Leider kam ich beim Start nicht gut vom Fleck und verlor dabei ein paar Positionen. Auf dem Weg in die erste Kurve wurde ich dann von einem anderen Fahrer getroffen und verlor deshalb die Kontrolle über mein Auto. In die Kollision waren einige Autos verwickelt und ich hatte überhaupt keine Chance, dem Chaos zu entgehen. Damit war das Rennen für mich schon in Runde eins gelaufen. Das war natürlich sehr ärgerlich, weil wesentlich mehr drin gewesen wäre. Wir haben das Problem beim Start bereits analysiert und stellen sicher, dass sich so etwas nicht wiederholen wird.

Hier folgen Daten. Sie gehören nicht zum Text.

(** * Dead Frontier auto trader: the two userscripts, embedded and checked

  Shallow embedding of
    - [src/step1_marketplace_searcher.js] (module [Step1]): inventory
      check, search-result analysis, the buying loop;
    - [src/js/step2_auto_seller.js] (module [Step2]): sales statistics,
      humanised pacing, sell-price computation.

  Conventions.
    - JavaScript numbers are modelled exactly: integers as [Z], other
      numbers as [Q].  Rounding of IEEE doubles, [NaN] and the infinities
      are outside the model; where the source guards against [NaN]
      ([parseFloat(..) || 0]) the unparsable case is an [option].
      The one place where rounding decides what the script does is the
      price test of [analyzeSearchResults]: module [Step1_Rounded] has
      that function with the rounding of the division explicit.
    - The DOM is a record of what the queries of the source return.
    - [Math.random()] and [Date.now()] are explicit arguments.
    - [console.log] output is not modelled, except the one line that marks
      the start of a purchase attempt, which is kept as a trace event. *)

From Stdlib Require Import ZArith QArith Qround Lqa String Ascii List Lia Bool.
From Stdlib Require Import Sorted Qabs.
From stdpp Require Import gmap strings.
Import ListNotations.

Open Scope Z_scope.

(** ** JavaScript helpers shared by both scripts *)

Module JS.

(** [\d] of a JavaScript regular expression. *)
Definition is_digit (c : ascii) : bool :=
  let n := nat_of_ascii c in (48 <=? n)%nat && (n <=? 57)%nat.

Das zweite Rennwochenende findet auf dem Hungaroring in Ungarn statt. Was erwartest du dir für die Rennen auf der berühmten Formel-1-Strecke?
Der Hungaroring hat eine große Tradition im Motorsport. Ich erinnere mich an viele spannende Formel-1-Rennen, die ich mir schon als Kind im Fernsehen angeschaut habe. Es ist ein tolles Gefühl, jetzt selber auf dieser Strecke Gas zu geben. Budapest wird eine neue Herausforderung für mich, dort bin ich noch nie zuvor gefahren. Ich bin aber sicher, dass wir uns gemeinsam mit dem Team bestmöglich vorbereiten werden. Der Hungaroring ist ein sehr schneller Kurs mit einigen engen Kurven. Allzu viele Überholmöglichkeiten gibt es nicht, weshalb das Qualifying einer der Schlüsselfaktoren am Wochenende ist. Nach dem guten Auftakt in Le Castellet denke ich, dass wir erneut vorne mitmischen können.